The IHS Markit/Chartered Institute of Procurement & Supply construction Purchasing Managers' Index rose to 44.2 in October from 43.3 in September. The score was forecast to climb to 44.1.
Nonetheless, a score below 50 indicates contraction, moreover this was close to the ten-year low seen in June.
All three broad categories of activity namely civil engineering, house building and commercial construction logged lower volumes of work.
Civil engineering was the worst performing section, with business activity falling at the sharpest pace since October 2009. House building also decreased at a faster rate. At the same time, commercial construction deteriorated for the tenth straight month, but at the slowest pace since May.
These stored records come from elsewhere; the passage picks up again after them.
(** * NanoBanana PRO: the poster-generation orchestrator

    A shallow embedding of [src/main.ts] (class [NanoBananaPlugin]), of
    the option-collecting part of [src/quickOptionsModal.ts] and of the
    state of the modal of [src/progressModal.ts], together with the
    properties of the retry controller, the single-flight guard, the
    regenerate-last-poster shortcut, the progress milestones, the error
    coercion and the cartoon panel count, and with further properties of
    the three entry points, of the two modals and of the helpers.

    Conventions of the embedding.
    - JavaScript strings are [string], in UTF-8 as the string literals of
      this file are; truthiness of a string is non-emptiness.
    - A JavaScript [number] that holds a panel count is [number]: an
      integer or [NaN].  Non-integral and infinite doubles are outside the
      model.
    - [async] methods are computations in the monad [M]: a world is
      threaded through, an outcome is a value, a thrown JavaScript value or
      exhaustion of the fuel that bounds the preview loop.
    - Every [await] on the host, on a modal or on a provider client is an
      [invoke]: its answer comes from an environment [Env] (one oracle per
      service, indexed by the number of earlier calls to that service) and
      it leaves a [Suspend] entry in the trace, which also records the
      value of [isGenerating] that any other callback would observe while
      the method is suspended there.
    - One entry point runs at a time; runs that interleave at their
      suspension points are not modelled. *)

From Stdlib Require Import ZArith List String Ascii Bool Lia Arith.
From Stdlib Require DecimalString DecimalZ DecimalPos.
Import ListNotations.

Local Open Scope string_scope.
Local Open Scope list_scope.
Local Open Scope Z_scope.

(** ** Numbers and [parseInt] *)

Inductive number : Type :=
| Num (z : Z)
| NaN.

(** Truthiness of a number: [NaN] and [0] are falsy. *)
Definition truthy (n : number) : bool :=
  match n with
  | Num z => negb (z =? 0)
  | NaN => false
  end.

(** [a || b] on numbers. *)
Definition or_else (a b : number) : number :=
  if truthy a then a else b.

Definition Math_min (a b : number) : number :=
  match a, b with
  | Num x, Num y => Num (Z.min x y)
  | _, _ => NaN
  end.

Definition Math_max (a b : number) : number :=
  match a, b with
  | Num x, Num y => Num (Z.max x y)
  | _, _ => NaN
  end.

(** White space as [parseInt] and [trim] strip it: the characters of
    WhiteSpace and of LineTerminator.  Those of one byte: TAB, LF, VT, FF,
    CR, SP. *)
Definition is_white (c : ascii) : bool :=
  let n := nat_of_ascii c in
  ((n =? 9) || (n =? 10) || (n =? 11) || (n =? 12) || (n =? 13) || (n =? 32))%nat.
(** * Weekly report lifecycle of the check-in bot: a shallow embedding

    The development follows the Python sources module by module:
    - [PyDate]: the part of the standard [datetime] module the bot relies on
      (proleptic ordinals, [weekday], [isocalendar], naive timestamps);
    - [PyStr]: Python [str] values as lists of code points, [str.strip],
      [str(int)] and the [:02d] format;
    - [Json] and [Sqlite]: the two storage backends
      ([data_handler_json.py], [data_handler_sqlite.py]);
    - [DataHandler]: the dispatching wrapper of [data_handler.py];
    - [AIService], [AdminNotifier], [ReportManager], [ReminderManager].

    Conventions.  A date string in [%Y-%m-%d] format is modelled by the
    [date] record it parses to; a naive [datetime] (and its [isoformat]
    rendering, whose lexicographic order is the chronological one) by the
    number of microseconds since 0001-01-01T00:00.  Telegram user ids are
    integers.  Every stateful operation takes the store and the clock reading
    and returns the new store together with the messages it sent. *)

From stdpp Require Import base decidable countable numbers option list gmap.
From Stdlib Require Import ZArith Lia String Ascii DecimalString.

Local Open Scope Z_scope.

(** ** Python strings *)

Module PyStr.

(** A [str] is a sequence of Unicode code points. *)
Abbreviation pystr := (list N).

Definition py (s : string) : pystr :=
  List.map N_of_ascii (list_ascii_of_string s).

(** [str.isspace] on one character: the code points CPython's
    [_PyUnicode_IsWhitespace] accepts. *)
Definition isspace (c : N) : bool :=
  ((9 <=? c) && (c <=? 13) || (28 <=? c) && (c <=? 32) ||
   (c =? 133) || (c =? 160) || (c =? 5760) ||
   (8192 <=? c) && (c <=? 8202) || (c =? 8232) || (c =? 8233) ||
   (c =? 8239) || (c =? 8287) || (c =? 12288))%N.

Fixpoint lstrip (s : pystr) : pystr :=
  match s with
  | c :: s' => if isspace c then lstrip s' else s
  | [] => []
  end.

Definition rstrip (s : pystr) : pystr := rev (lstrip (rev s)).

(** [s.strip()] *)
Definition strip (s : pystr) : pystr := rstrip (lstrip s).

(** [len(s)] *)
Definition len (s : pystr) : Z := Z.of_nat (List.length s).

(** [str(n)] for an [int] *)
Definition str_int (n : Z) : pystr := py (NilZero.string_of_int (Z.to_int n)).

(** [f"{n:02d}"]: zero padding to width two (a sign counts for the width). *)
Definition fmt_02d (n : Z) : pystr :=
  let s := str_int n in
  if len s <? 2 then py "0" ++ s else s.

(** [a <= b] on strings: lexicographic on code points. *)
Fixpoint leb (a b : pystr) : bool :=
  match a, b with
  | [], _ => true
  | _ :: _, [] => false
  | x :: a', y :: b' => (x <? y)%N || ((x =? y)%N && leb a' b')
  end.

End PyStr.
Export PyStr.

(** ** Dates, after CPython's [_pydatetime.py] *)

Module PyDate.

Record date := mkdate { year : Z; month : Z; day : Z }.

#[export] Instance date_eq_dec : EqDecision date.
Proof. solve_decision. Defined.

#[export] Instance date_countable : Countable date.
Proof.
  refine (inj_countable' (fun d => (year d, month d, day d))
                         (fun t => mkdate t.1.1 t.1.2 t.2) _).
  intros []; reflexivity.
Defined.

Definition _DAYS_IN_MONTH : list Z :=
  [-1; 31; 28; 31; 30; 31; 30; 31; 31; 30; 31; 30; 31].

Definition _DAYS_BEFORE_MONTH : list Z :=
  [-1; 0; 31; 59; 90; 120; 151; 181; 212; 243; 273; 304; 334].

Definition index (l : list Z) (i : Z) : Z := nth (Z.to_nat i) l 0.

Definition _is_leap (y : Z) : bool :=
  (y mod 4 =? 0) && (negb (y mod 100 =? 0) || (y mod 400 =? 0)).

Definition _days_before_year (y : Z) : Z :=
  let y := y - 1 in y * 365 + y / 4 - y / 100 + y / 400.

Definition _days_in_month (y m : Z) : Z :=
  if (m =? 2) && _is_leap y then 29 else index _DAYS_IN_MONTH m.

Definition _days_before_month (y m : Z) : Z :=
  index _DAYS_BEFORE_MONTH m + (if (m >? 2) && _is_leap y then 1 else 0).

Definition _ymd2ord (y m d : Z) : Z :=
  _days_before_year y + _days_before_month y m + d.

Definition toordinal (d : date) : Z := _ymd2ord (year d) (month d) (day d).

Definition _DI400Y : Z := Eval cbv in _days_before_year 401.
Definition _DI100Y : Z := Eval cbv in _days_before_year 101.
Definition _DI4Y : Z := Eval cbv in _days_before_year 5.

Definition _ord2ymd (n : Z) : date :=
  let n := n - 1 in
  let n400 := n / _DI400Y in
  let n := n mod _DI400Y in
  let year := n400 * 400 + 1 in
  let n100 := n / _DI100Y in
  let n := n mod _DI100Y in
  let n4 := n / _DI4Y in
  let n := n mod _DI4Y in
  let n1 := n / 365 in
  let n := n mod 365 in
  let year := year + (n100 * 100 + n4 * 4 + n1) in
  if (n1 =? 4) || (n100 =? 4) then mkdate (year - 1) 12 31
  else
    let leapyear := (n1 =? 3) && (negb (n4 =? 24) || (n100 =? 3)) in
    let month := Z.shiftr (n + 50) 5 in
    let preceding :=
      index _DAYS_BEFORE_MONTH month +
      (if (month >? 2) && leapyear then 1 else 0) in
    if preceding >? n then
      let month := month - 1 in
      let preceding :=
        preceding - (index _DAYS_IN_MONTH month +
                     (if (month =? 2) && leapyear then 1 else 0)) in
      mkdate year month (n - preceding + 1)
    else mkdate year month (n - preceding + 1).

(** Dates [strptime(_, "%Y-%m-%d")] accepts. *)
Definition valid_date (d : date) : bool :=
  (1 <=? year d) && (year d <=? 9999) &&
  (1 <=? month d) && (month d <=? 12) &&
  (1 <=? day d) && (day d <=? _days_in_month (year d) (month d)).

(** [d.weekday()]: Monday is 0. *)
Definition weekday (d : date) : Z := (toordinal d + 6) mod 7.

Definition _isoweek1monday (y : Z) : Z :=
  let firstday := _ymd2ord y 1 1 in
  let firstweekday := (firstday + 6) mod 7 in
  let week1monday := firstday - firstweekday in
  if firstweekday >? 3 then week1monday + 7 else week1monday.

(** [d.isocalendar()] as the triple (ISO year, ISO week, ISO weekday). *)
Definition isocalendar (d : date) : Z * Z * Z :=
  let year := year d in
  let week1monday := _isoweek1monday year in
  let today := toordinal d in
  let week := (today - week1monday) / 7 in
  let day := (today - week1monday) mod 7 in
  if week <? 0 then
    let year := year - 1 in
    let week1monday := _isoweek1monday year in
    (year, (today - week1monday) / 7 + 1, (today - week1monday) mod 7 + 1)
  else if (week >=? 52) && (today >=? _isoweek1monday (year + 1)) then
    (year + 1, 1, day + 1)
  else (year, week + 1, day + 1).

Definition iso_year (d : date) : Z := (isocalendar d).1.1.
Definition iso_week (d : date) : Z := (isocalendar d).1.2.

(** [d + timedelta(days=n)] *)
Definition add_days (d : date) (n : Z) : date := _ord2ymd (toordinal d + n).

(** [a <= b] on dates (equivalently on their [%Y-%m-%d] renderings). *)
Definition date_leb (a b : date) : bool := toordinal a <=? toordinal b.
Definition date_ltb (a b : date) : bool := toordinal a <? toordinal b.

(** A naive [datetime]: microseconds since 0001-01-01T00:00:00. *)
Abbreviation datetime := Z (only parsing).

Definition US_PER_DAY : Z := 86400000000.

(** [dt.strftime("%Y-%m-%d")], read back as a date. *)
Definition date_of (dt : datetime) : date := _ord2ymd (dt / US_PER_DAY + 1).

(** [dt + timedelta(days=n)] *)
Definition plus_days (dt : datetime) (n : Z) : datetime := dt + n * US_PER_DAY.

(** [datetime(y, m, d, hh, mm)] *)
Definition at_time (d : date) (hh mm : Z) : datetime :=
  (toordinal d - 1) * US_PER_DAY + (hh * 60 + mm) * 60000000.

End PyDate.
Export PyDate.

(** ** The week key shared by both backends

    [f"{week_date.year}_week_{week_date.isocalendar()[1]:02d}"] in
    [save_weekly_report] and [get_weekly_report] of both backends. *)

Definition week_key (week_start : date) : pystr :=
  str_int (year week_start) ++ py "_week_" ++ fmt_02d (iso_week week_start).


(** ** Records shared by the backends *)

Inductive session_type := morning | evening.

#[export] Instance session_type_eq_dec : EqDecision session_type.
Proof. solve_decision. Defined.

(** A stored check-in session.  The derived fields [time] and [session_id]
    are not read by the report or reminder code and are left out.  [s_date]
    is [None] when the entry has no ["date"]; a date that is present is a
    well-formed ["%Y-%m-%d"] date. *)
Record session := mksession {
  s_user_id : Z;
  s_session_type : session_type;
  s_timestamp : datetime;
  s_date : option date;
  s_responses : list (pystr * pystr)
}.

(** The dictionary [{"morning": ..., "evening": ...}] of [get_today_sessions]. *)
Record today_sessions := mktoday {
  ts_morning : option session;
  ts_evening : option session
}.

Definition ts_get (t : today_sessions) (ty : session_type) : option session :=
  match ty with morning => ts_morning t | evening => ts_evening t end.

Definition ts_set (t : today_sessions) (ty : session_type) (s : session)
  : today_sessions :=
  match ty with
  | morning => mktoday (Some s) (ts_evening t)
  | evening => mktoday (ts_morning t) (Some s)
  end.

(** A report as the callers see it (the dictionary both backends return). *)
Record report := mkreport {
  r_week_start : date;
  r_week_end : date;
  r_generated_at : datetime;
  r_report_content : pystr;
  r_input_data : pystr;
  r_data_days_count : Z;
  r_week_number : Z;
  r_year : Z;
  r_llm_model : option pystr;
  r_generation_attempts : Z
}.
The latest survey revealed a sharp reduction in new work in response to domestic political uncertainty and the economic backdrop. Respondents also cited unusually wet weather as an additional headwind to construction output.
Softer demand conditions and a lack of new work to replace completed projects resulted in another fall in staffing. Employment numbers declined in each month since April.
Business optimism towards the year-ahead outlook for construction work remained among the weakest seen since 2012. Political uncertainty also continued to cloud the outlook.
'To say these figures are disappointing is a big understatement,' Duncan Brock, group director at the CIPS, said.
'Given that the next political hurdle is December's General Election, all eyes will be on the new administration and clear direction, because at the moment there is little insight into what could possibly pull the sector out of its ditch,' Brock added.
With Brexit-uncertainty prolonged, a substantial improvement in commercial property construction or housebuilding seems unlikely, Amy Wood and Hansen Lu, economists at Capital Economics, said.